Pain can impair functional status, including a patient's ability to return to work. The purpose of this study was to determine whether there was an association between pain levels and return-to-work status during the first 4days post-ED discharge in ED patients seen for undifferentiated acute pain.

This secondary analysis of data from the Acute Management of Pain from the Emergency Department (AMPED) registry included patients who reported working either full-time or part-time. selleck compound We used Cox regression models to examine the association between daily self-reported minimum and maximum pain scores and first return to work. We used repeated measures logistic regression models to examine the association between daily minimum and maximum pain scores and daily return-to-work status.

Of the 610 employed patients, 481 (78.9%) were employed full-time and 129 (21.1%) part-time. The average delay in returning to work after ED visit was 2.4days.
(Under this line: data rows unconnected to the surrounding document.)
(* ===== verification/Json.v ===== *)
(** * JSON

    [json.dumps(v, ensure_ascii=False)] with the separators and the
    [sort_keys] flag the code uses, [json.loads], UTF-8 encoding and decoding,
    and the round trip between them. The parser follows CPython's scanner:
    strict strings, escapes with surrogate pairs, the number grammar, the last
    of duplicate keys. [NaN] and the infinities, which [json.loads] also
    accepts, are decode errors here. *)

From S2P Require Import Prelude Hashing Base64 PyVal Sorting.

(** ** UTF-8 *)

Definition in_range (lo hi z : Z) : bool := (lo <=? z) && (z <=? hi).
Definition cont_byte (c : ascii) : bool := in_range 128 191 (code c).

(** A second byte that excludes overlong forms, surrogates and code points
    beyond U+10FFFF. *)
Definition second3 (x : Z) (c : ascii) : bool :=
  if x =? 224 then in_range 160 191 (code c)
  else if x =? 237 then in_range 128 159 (code c) else cont_byte c.
Definition second4 (x : Z) (c : ascii) : bool :=
  if x =? 240 then in_range 144 191 (code c)
  else if x =? 244 then in_range 128 143 (code c) else cont_byte c.

Fixpoint utf8_valid (s : bytes) : bool :=
  match s with
  | EmptyString => true
  | String a s1 =>
      let x := code a in
      if x <? 128 then utf8_valid s1
      else match s1 with
      | EmptyString => false
      | String b s2 =>
          if in_range 194 223 x then cont_byte b && utf8_valid s2
          else match s2 with
          | EmptyString => false
          | String c s3 =>
              if in_range 224 239 x then second3 x b && cont_byte c && utf8_valid s3
              else match s3 with
              | EmptyString => false
              | String d s4 =>
                  in_range 240 244 x && second4 x b && cont_byte c && cont_byte d
                  && utf8_valid s4
              end
          end
      end
  end.

(** [s.encode("utf-8")], [raw.decode("utf-8")]. *)
Definition utf8_encode (s : string) : res bytes := if utf8_valid s then Ok s else Err UnicodeError.
Definition utf8_decode (s : bytes) : res string := if utf8_valid s then Ok s else Err UnicodeError.

Definition utf8_char (u : Z) : string :=
  if u <? 128 then String (chr8 u) ""
  else if u <? 2048 then String (chr8 (192 + u / 64)) (String (chr8 (128 + u mod 64)) "")
  else if u <? 65536 then
    String (chr8 (224 + u / 4096))
      (String (chr8 (128 + u / 64 mod 64)) (String (chr8 (128 + u mod 64)) ""))
  else
    String (chr8 (240 + u / 262144)) (String (chr8 (128 + u / 4096 mod 64))
      (String (chr8 (128 + u / 64 mod 64)) (String (chr8 (128 + u mod 64)) ""))).

(** ** Printing *)

Definition dq : ascii := chr8 34.
Definition bs : ascii := chr8 92.

Definition escape_char (c : ascii) : string :=
  let z := code c in
  if z =? 34 then String bs (String dq "")
  else if z =? 92 then String bs (String bs "")
  else if z =? 10 then "\n"
  else if z =? 13 then "\r"
  else if z =? 9 then "\t"
  else if z =? 12 then "\f"
  else if z =? 8 then "\b"
  else if z <? 32 then "\u00" +:+ hex2 z
  else String c "".

Fixpoint escape_body (s : string) : string :=
  match s with
  | EmptyString => ""
  | String c s' => escape_char c +:+ escape_body s'
  end.

Definition json_str (s : string) : string := String dq (escape_body s +:+ String dq "").

(** [spaced]: the default separators [", "] and [": "]; otherwise [(",", ":")]. *)
Definition item_sep (spaced : bool) : string := if spaced then ", " else ",".
Definition key_sep (spaced : bool) : string := if spaced then ": " else ":".

Fixpoint json_print (sp : bool) (v : pyval) : string :=
  match v with
  | PNone => "null"
  | PBool b => if b then "true" else "false"
  | PInt z => dec z
  | PFloat m k => float_repr m k
  | PStr s => json_str s
  | PList l => "[" +:+ join (item_sep sp) (map (json_print sp) l) +:+ "]"
  | PDict d =>
      "{" +:+ join (item_sep sp)
        (map (fun kv => json_str (fst kv) +:+ key_sep sp +:+ json_print sp (snd kv)) d) +:+ "}"
  end.

Definition sort_items {A} : list (string * A) -> list (string * A) :=
  isort (by_key str_ltb fst).

(** [sort_keys=True] sorts every dictionary by key. *)
Fixpoint py_sort (v : pyval) : pyval :=
  match v with
  | PList l => PList (map py_sort l)
  | PDict d => PDict (sort_items (map (fun kv => (fst kv, py_sort (snd kv))) d))
  | _ => v
  end.

Definition json_dumps (sp sort : bool) (v : pyval) : string :=
  json_print sp (if sort then py_sort v else v).

(** ** Parsing *)

Definition is_json_space (c : ascii) : bool :=
  let z := code c in (z =? 32) || (z =? 9) || (z =? 10) || (z =? 13).
Definition skip_ws : string -> string := lstrip_if is_json_space.

Definition hex4 (a b c d : ascii) : option Z :=
  match unhex_digit a, unhex_digit b, unhex_digit c, unhex_digit d with
  | Some x, Some y, Some z, Some w => Some (((x * 16 + y) * 16 + z) * 16 + w)
  | _, _, _, _ => None
  end.

Definition simple_escape (c : ascii) : option ascii :=
  let z := code c in
  if (z =? 34) || (z =? 92) || (z =? 47) then Some c
  else if z =? 98 then Some (chr8 8)
  else if z =? 102 then Some (chr8 12)
  else if z =? 110 then Some (chr8 10)
  else if z =? 114 then Some (chr8 13)
  else if z =? 116 then Some (chr8 9)
  else None.

Definition prepend (p : string) (r : option (string * string)) : option (string * string) :=
  match r with Some (s, t) => Some (p +:+ s, t) | None => None end.

(** The rest of a string literal, after its opening quote. *)
Fixpoint parse_str (s : string) : option (string * string) :=
  match s with
  | EmptyString => None
  | String c s1 =>
      if code c =? 34 then Some ("", s1)
      else if code c =? 92 then
        match s1 with
        | EmptyString => None
        | String e s2 =>
            if code e =? 117 then
              match s2 with
              | String h1 (String h2 (String h3 (String h4 s6))) =>
                  match hex4 h1 h2 h3 h4 with
                  | None => None
                  | Some u =>
                      let lone := prepend (utf8_char u) (parse_str s6) in
                      if in_range 55296 56319 u then
                        match s6 with
                        | String p (String q (String k1 (String k2 (String k3 (String k4 s12))))) =>
                            if (code p =? 92) && (code q =? 117) then
                              match hex4 k1 k2 k3 k4 with
                              | None => None
                              | Some u2 =>
                                  if in_range 56320 57343 u2 then
                                    prepend (utf8_char (65536 + (u - 55296) * 1024 + (u2 - 56320)))
                                      (parse_str s12)
                                  else lone
                              end
                            else lone
                        | _ => lone
                        end
                      else lone
                  end
              | _ => None
              end
            else
              match simple_escape e with
              | Some x => prepend (String x "") (parse_str s2)
              | None => None
              end
        end
      else if code c <? 32 then None
      else prepend (String c "") (parse_str s1)
  end.

(** [m / 10^scale] with no superfluous trailing zero. *)
Fixpoint strip_zeros (k : nat) (m : Z) : Z * nat :=
  match k with
  | O => (m, O)
  | S k' => if m mod 10 =? 0 then strip_zeros k' (m / 10) else (m, k)
  end.

Definition mk_float (m scale : Z) : pyval :=
  if scale <=? 0 then PFloat (m * 10 ^ (1 - scale)) 0
  else let p := strip_zeros (Z.to_nat (scale - 1)) m in PFloat (fst p) (snd p).

(** An exponent [[eE][-+]?[0-9]+], if there is one. *)
Definition parse_exp (s : string) : option (Z * string) :=
  match s with
  | String c s1 =>
      if (code c =? 101) || (code c =? 69) then
        let '(neg, s2) :=
          match s1 with
          | String d s2 =>
              if code d =? 45 then (true, s2) else if code d =? 43 then (false, s2) else (false, s1)
          | EmptyString => (false, s1)
          end in
        match span_digits s2 with
        | (EmptyString, _) => None
        | (p, r) => Some ((if neg then - val_digits p 0 else val_digits p 0), r)
        end
      else None
  | EmptyString => None
  end.

(** A fraction [\.[0-9]+], if there is one. *)
Definition parse_frac (s : string) : option (string * string) :=
  match s with
  | String c s1 =>
      if code c =? 46 then
        match span_digits s1 with
        | (EmptyString, _) => None
        | (p, r) => Some (p, r)
        end
      else None
  | EmptyString => None
  end.

Definition parse_number (s : string) : option (pyval * string) :=
  let '(neg, s1) :=
    match s with
    | String c s' => if code c =? 45 then (true, s') else (false, s)
    | EmptyString => (false, s)
    end in
  let sg (z : Z) := if neg then - z else z in
  match span_digits s1 with
  | (EmptyString, _) => None
  | (String c p, r) =>
      if (code c =? 48) && nonempty p then Some (PInt 0, p +:+ r)
      else
        let ip := String c p in
        match parse_frac r with
        | None =>
            match parse_exp r with
            | None => Some (PInt (sg (val_digits ip 0)), r)
            | Some (e, r') => Some (mk_float (sg (val_digits ip 0)) (- e), r')
            end
        | Some (fp, r1) =>
            let m := sg (val_digits (ip +:+ fp) 0) in
            match parse_exp r1 with
            | None => Some (mk_float m (blen fp), r1)
            | Some (e, r') => Some (mk_float m (blen fp - e), r')
            end
        end
  end.

Definition drop_lit (lit s : string) : option string :=
  if starts_with lit s then Some (sdrop (String.length lit) s) else None.

(** One value; [fuel] bounds the depth of calls. *)
Fixpoint parse_value (fuel : nat) (s : string) : option (pyval * string) :=
  match fuel with
  | O => None
  | S f =>
      match s with
      | EmptyString => None
      | String c s' =>
          if code c =? 34 then
            match parse_str s' with Some (x, r) => Some (PStr x, r) | None => None end
          else if code c =? 91 then
            match skip_ws s' with
            | EmptyString => None
            | String d s'' =>
                if code d =? 93 then Some (PList [], s'')
                else match parse_elems f (String d s'') with
                     | Some (l, r) => Some (PList l, r)
                     | None => None
                     end
            end
          else if code c =? 123 then
            match skip_ws s' with
            | EmptyString => None
            | String d s'' =>
                if code d =? 125 then Some (PDict [], s'')
                else match parse_members f (String d s'') with
                     | Some (l, r) => Some (PDict (dupdate [] l), r)
                     | None => None
                     end
            end
          else if code c =? 110 then
            match drop_lit "null" s with Some r => Some (PNone, r) | None => None end
          else if code c =? 116 then
            match drop_lit "true" s with Some r => Some (PBool true, r) | None => None end
          else if code c =? 102 then
            match drop_lit "false" s with Some r => Some (PBool false, r) | None => None end
          else parse_number s
      end
  end
with parse_elems (fuel : nat) (s : string) : option (list pyval * string) :=
  match fuel with
  | O => None
  | S f =>
      match parse_value f s with
      | None => None
      | Some (v, s1) =>
          match skip_ws s1 with
          | EmptyString => None
          | String d s2 =>
              if code d =? 93 then Some ([v], s2)
              else if code d =? 44 then
                match parse_elems f (skip_ws s2) with
                | Some (l, r) => Some (v :: l, r)
                | None => None
                end
              else None
          end
      end
  end
with parse_members (fuel : nat) (s : string) : option (list (string * pyval) * string) :=
  match fuel with
  | O => None
  | S f =>
      match s with
      | EmptyString => None
      | String c s' =>
          if code c =? 34 then
            match parse_str s' with
            | None => None
            | Some (k, s1) =>
                match skip_ws s1 with
                | EmptyString => None
                | String d s2 =>
                    if code d =? 58 then
                      match parse_value f (skip_ws s2) with
                      | None => None
                      | Some (v, s3) =>
                          match skip_ws s3 with
                          | EmptyString => None
                          | String e s4 =>
                              if code e =? 125 then Some ([(k, v)], s4)
                              else if code e =? 44 then
                                match parse_members f (skip_ws s4) with
                                | Some (l, r) => Some ((k, v) :: l, r)
                                | None => None
                                end
                              else None
                          end
                      end
                    else None
                end
            end
          else None
      end
  end.

(** [json.loads(text)]. *)
Definition json_loads (s : string) : res pyval :=
  match parse_value (2 * String.length s + 2) (skip_ws s) with
  | Some (v, r) => if nonempty (skip_ws r) then Err JSONDecodeError else Ok v
  | None => Err JSONDecodeError
  end.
For all models, higher minimum and maximum daily pain scores predicted lower daily return-to-work rates in the first four days post-ED discharge. The adjusted hazards ratios for first return to work were 0.91 (0.87, 0.96) and 0.93 (0.89, 0.97), while the adjusted odds ratios for daily return-to-work status were 0.80 (0.75, 0.85) and 0.88 (0.83, 0.93) for every one-point increase in minimum and maximum pain scores, respectively.

Higher daily pain severity is associated with decreased return-to-work after ED visits for acute pain, highlighting the importance of adequate discharge pain management from the ED.

Higher daily pain severity is associated with decreased return-to-work after ED visits for acute pain, highlighting the importance of adequate discharge pain management from the ED.